- Facebook's black users are "having their community divided by the actions and inactions" of Facebook, and the company's employment practices are partly to blame, a former strategic partner manager for global influencers wrote in a memo sent to the social media giant's employee base prior to his leaving the company.
- Mark S. Luckie, the memo's author, said Facebook's workforce has little black representation despite the company's own commissioned research showing African-American Facebook users lead other user demographics in several engagement categories. Luckie added that this lack of representation leads to black employees being asked to volunteer their input for projects in a way that "isn't sustainable." The memo also detailed instances of discrimination experienced by Luckie and others, with incidents including: comments by co-workers calling them "hostile" or "aggressive"; dissuading workers from participating in Facebook's "[email protected]" group; and being accosted by the company's campus security.
- Luckie said Facebook's HR department is "often a dead end" for black workers. "We often find ... that our experiences are rationalized away or we're made to believe these disheartening patterns are a figment of our imagination," he said. Luckie acknowledged the company's efforts to diversify its employee base but said that "[e]fforts that promote inclusion, not just diversity, are being halted at the managerial level."

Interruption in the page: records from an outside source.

(* ===== verification/Posix.v ===== *)
(** * The operating system as the program sees it

    The storage engine talks to the kernel through a handful of POSIX calls and
    two clocks.  None of that is code of the repository, so the kernel's
    decisions are a parameter: an [env] gives, for the [n]-th interaction of the
    process with the kernel, the answers the kernel gives to the calls of that
    interaction (a retry loop may need several), and the reading of each clock.
    What a call does to files is what its manual page documents: names are
    directory entries that lead to inodes, data written is visible at once to
    every reader and reaches the disk with [fsync] of the file, a change of names
    reaches the disk with [fsync] of the directory.

    An interaction whose answers run out is one the process never returns from:
    it was killed there.  A process killed between two calls is one killed at the
    later of them, before it had any effect, so quantifying over [env] quantifies
    over every crash point. *)

From stdpp Require Import gmap.
From S2P Require Import Prelude.

(** ** The kernel's answers *)

Inductive answer :=
  | Done (n : nat)   (** success; [n] bytes moved where bytes are moved *)
  | Eintr            (** failure with [errno == EINTR] *)
  | Fail.            (** any other failure *)

Record env := mkEnv {
  clock_at : nat -> Z;           (** [system_clock], in milliseconds *)
  steady_at : nat -> Z;          (** [steady_clock], in milliseconds *)
  answers_at : nat -> list answer
}.

(** ** The file system *)

Record world := mkWorld {
  tick : nat;                    (** interactions so far *)
  dir : gmap bytes nat;          (** names, as every process sees them *)
  dir_synced : gmap bytes nat;   (** names, as last made durable *)
  ino : gmap nat bytes;          (** contents, as every process sees them *)
  ino_synced : gmap nat bytes;   (** contents, as last made durable *)
  next_ino : nat
}.
Lemma block_index_sorted bs rows off :
  blocks_of bs rows -> sm_sorted rows -> index_sorted (block_index bs off).
Proof.
  intros [<- Hne] Hs i j e f Hij. rewrite !block_index_lookup. rewrite Forall_lookup in Hne.
  destruct (bs !! i) as [b|] eqn:Hb; [|done]. destruct (bs !! j) as [c|] eqn:Hc; [|done].
  intros [= <-] [= <-]. cbn [ie_key].
  destruct (head_key_elem b (Hne _ _ Hb)) as (x & Hx & <-).
  destruct (head_key_elem c (Hne _ _ Hc)) as (y & Hy & <-).
  by eapply blocks_key_lt.
Qed.

(** The head of a block is its least key. *)
Lemma head_key_le b x : sm_sorted b -> x ∈ b -> x.1 = head_key b \/ bytes_lt (head_key b) x.1.
Proof.
  destruct b as [|y b]; [by intros _ ?%elem_of_nil|].
  intros [Hall _]%sm_sorted_cons [->|Hx]%elem_of_cons; [by left|right].
  rewrite Forall_forall in Hall. by apply Hall.
Qed.

(** ** Lookups *)

(** [t], open in [w], serves [rows]: the data block is their encoding, the index
    cuts it into blocks, and the filter has no false negative on their keys. *)
Record table_rep (w : world) (t : Sstable) (rows : list row) : Prop := mkTableRep {
  rep_rows : Forall row_ok rows;
  rep_sorted : sm_sorted rows;
  rep_data : exists tail, contents w (fd_ t) = data_of rows ++ tail;
  rep_end : data_end_ t = zlen (data_of rows);
  rep_index : exists blocks, blocks_of blocks rows /\ index_ t = block_index blocks 0;
  rep_bloom : forall k e, (k, e) ∈ rows -> may_contain (bloom_ t) k = true
}.

Lemma block_sorted (bs : list (list row)) i b :
  sm_sorted (concat bs) -> bs !! i = Some b -> sm_sorted b.
Proof.
  intros Hs Hb. rewrite <- (take_drop_middle bs i b Hb), concat_app in Hs. cbn [concat] in Hs.
  apply sm_sorted_app in Hs as (_ & Hs & _). by apply sm_sorted_app in Hs as (? & _).
Qed.

(** No block from the [i]-th on can hold a key below the head of the [i]-th. *)
Lemma find_before (bs : list (list row)) i key :
  sm_sorted (concat bs) -> Forall (fun b => b <> []) bs ->
  (forall c, bs !! i = Some c -> bytes_lt key (head_key c)) ->
  sm_find key (concat (drop i bs)) = None.
Proof.
  intros Hs Hne Hlt. rewrite Forall_lookup in Hne. apply sm_find_None. intros e He.
  apply list_elem_of_In, in_concat in He as (c & Hc & Hin).
  apply list_elem_of_In, list_elem_of_lookup in Hc as (j & Hj). rewrite lookup_drop in Hj.
  apply list_elem_of_In in Hin.
  destruct (lookup_lt_is_Some_2 bs i) as [d Hd]; [apply lookup_lt_Some in Hj; lia|].
  specialize (Hlt d Hd). destruct j as [|j].
  - rewrite Nat.add_0_r, Hd in Hj. simplify_eq.
    destruct (head_key_le c (key, e) (block_sorted _ _ _ Hs Hd) Hin) as [Heq|Hlt'].
    + cbn in Heq. subst key. by apply bytes_lt_ne in Hlt.
    + by apply bytes_lt_asym in Hlt.
  - destruct (head_key_elem d (Hne _ _ Hd)) as (y & Hy & Hyk).
    assert (bytes_lt y.1 key) as Hl.
    { apply (blocks_key_lt bs i (i + S j) d c y (key, e)); [done|lia|done..]. }
    rewrite Hyk in Hl. by apply bytes_lt_asym in Hlt.
Qed.

(** The one block a key can be in. *)
Lemma find_in_block (bs : list (list row)) slot b key :
  sm_sorted (concat bs) -> Forall (fun b => b <> []) bs -> bs !! slot = Some b ->
  ~ bytes_lt key (head_key b) ->
  (forall c, bs !! S slot = Some c -> bytes_lt key (head_key c)) ->
  sm_find key (concat bs) = sm_find key b.
Proof.
  intros Hs Hne Hb Hge Hlt. pose proof (find_before bs (S slot) key Hs Hne Hlt) as Hafter.
  rewrite Forall_lookup in Hne.
  rewrite <- (take_drop_middle bs slot b Hb) in Hs |- *. rewrite concat_app in Hs |- *.
  cbn [concat] in Hs |- *. apply sm_sorted_app in Hs as (_ & _ & Hbefore).
  rewrite !sm_find_app, Hafter.
  destruct (head_key_elem b (Hne _ _ Hb)) as (hd & Hhd & Hhk).
  destruct (sm_find key (concat (take slot bs))) as [e|] eqn:Hf; [|by destruct (sm_find key b)].
  exfalso. apply sm_find_elem in Hf. apply Hge. rewrite <- Hhk.
  apply (Hbefore (key, e) hd Hf). apply elem_of_app. by left.
Qed.

(** Where a block lies in the data. *)
Lemma block_extent bs rows i b tail :
  blocks_of bs rows -> bs !! i = Some b ->
  let from := zlen (data_of (concat (take i bs))) in
  let to := match block_index bs 0 !! S i with
            | Some e => ie_offset e
            | None => zlen (data_of rows)
            end in
  to - from = zlen (data_of b) /\ to <= zlen (data_of rows) /\
  substr (data_of rows ++ tail) from (zlen (data_of b)) = data_of b.
Proof.
  intros [<- Hne] Hb from to.
  assert (data_of (concat bs) = data_of (concat (take i bs)) ++ data_of b ++
            data_of (concat (drop (S i) bs))) as Hsplit.
  { rewrite <- (take_drop_middle bs i b Hb) at 1. rewrite concat_app. cbn [concat].
    by rewrite !data_of_app. }
  split; [|split].
  - unfold to. rewrite block_index_lookup. destruct (bs !! S i) as [c|] eqn:Hc; cbn.
    + rewrite (take_S_r bs i b Hb), concat_app, data_of_app, zlen_app. cbn [concat].
      rewrite app_nil_r. unfold from. lia.
    + assert (drop (S i) bs = []) as Hd by (apply drop_ge, lookup_ge_None; done).
      rewrite Hsplit, Hd, !zlen_app. change (zlen (data_of (concat []))) with 0. unfold from. lia.
  - unfold to. rewrite block_index_lookup. destruct (bs !! S i) as [c|] eqn:Hc; cbn; [|lia].
    rewrite <- (take_drop (S i) bs) at 2. rewrite concat_app, data_of_app, zlen_app. zlia.
  - rewrite Hsplit, <- !app_assoc. by apply substr_app_mid.
Qed.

The memo comes at a time of increased pressure on tech firms to improve diversity efforts at their respective workplaces. Diversity and inclusion have been a point of discussion for years — and the tech industry's struggles with it long-documented — but key players have only recently taken steps to publicly disclose their progress on this front.

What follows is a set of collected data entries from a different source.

Lemma Order_trans a b c : Order a b = true -> Order b c = true -> Order a c = true.
Proof.
  unfold Order. destruct a as [i ka], b as [j kb], c as [n kc]. cbn [hkey input].
  repeat case_decide; subst; try done; rewrite ?Nat.ltb_lt, ?bytes_ltb_lt; try lia; intros Ha Hb.
  - by apply bytes_lt_asym in Ha.
  - by transitivity kb.
Qed.

Lemma heap_pop_spec heap b t :
  heap_pop heap = Some (b, t) ->
  heap ≡ₚ b :: t /\ forall x, x ∈ heap -> Order b x = false.
Proof.
  revert b t. induction heap as [|h heap IH]; intros b t; cbn [heap_pop]; [done|].
  destruct (heap_pop heap) as [[b' t']|] eqn:Hp.
  - destruct (IH b' t' eq_refl) as [Hperm Hmin]. destruct (Order b' h) eqn:Ho; intros [= <- <-].
    + split; [done|]. intros x [->|Hx]%elem_of_cons; [apply Order_irrefl|].
      destruct (Order h x) eqn:Hh; [|done]. rewrite <- (Hmin x Hx). symmetry. by eapply Order_trans.
    + split; [rewrite Hperm; constructor|]. intros x [->|Hx]%elem_of_cons; auto.
  - intros [= <- <-]. destruct heap as [|h' heap].
    + split; [done|]. intros x ->%list_elem_of_singleton. apply Order_irrefl.
    + exfalso. cbn in Hp. destruct (heap_pop heap) as [[]|]; [by case_match|done].
Qed.

Lemma heap_pop_None heap : heap_pop heap = None -> heap = [].
Proof. destruct heap as [|h heap]; [done|]. cbn. destruct (heap_pop heap) as [[]|]; [by case_match|done]. Qed.

(** The heads of the streams. *)
Definition head_of (i : nat) (l : list row) : list Head :=
  match l with [] => [] | x :: _ => [mkHead i x.1] end.

Fixpoint heads (i : nat) (ls : list (list row)) : list Head :=
  match ls with [] => [] | l :: ls => head_of i l ++ heads (S i) ls end.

What has been published has generally revealed small, incremental steps toward diversity at best. A June report by Google, for example, showed female, black and Latino representation at the company had all increased by one-tenth of a percent over the past year. Similar situations have been reported at Apple, LinkedIn, Slack and Spotify, among others. Researchers point to a variety of factors stalling progress, ranging from "diversity fatigue" to a lack of response from the industry's mostly male pool of executives.
Luckie's memo contains similar to descriptions to that of a 2015 essay he wrote regarding his experiences as a black employee at Twitter. In the 2015 piece, Luckie called the notion of culture fit "[t]he most impactful detriment to diversity in Silicon Valley," noting that policies encouraging employees to recommend friends and former colleagues for open roles can introduce bias in recruiting, depending on preferences for recommended candidates.
Luckie also included a series of recommendations for Facebook in the memo circulated November 8, suggesting that the company implement, among other things, a system for reporting microaggressions, and data-driven goals to help day-to-day operations become more reflective of user demographics. He also recommended that Facebook conduct a diversity audit.
Overall, both memos touch on several points made by HR industry leaders in the past year. Experts have previously told HR Dive that hiring from diverse groups is not enough to improve diversity in the workplace; inclusion efforts must follow. Making employees of diverse backgrounds feel welcome at work requires changes to the work environment itself, including the dynamics of teams and how organizational policies encourage employees to voice diverse perspectives. Wharton professor Adam Grant told HR professionals at a 2018 event that the idea of culture fit can harm workplace culture by unintentionally silencing employees with perspectives that counter the status quo of an organization.
Worse yet, inability to improve diversity metrics could hurt recruiting efforts and employer brand even further in coming years; Indeed and other job boards recently announced an effort to incorporate D&I ratings directly onto company pages on their platforms.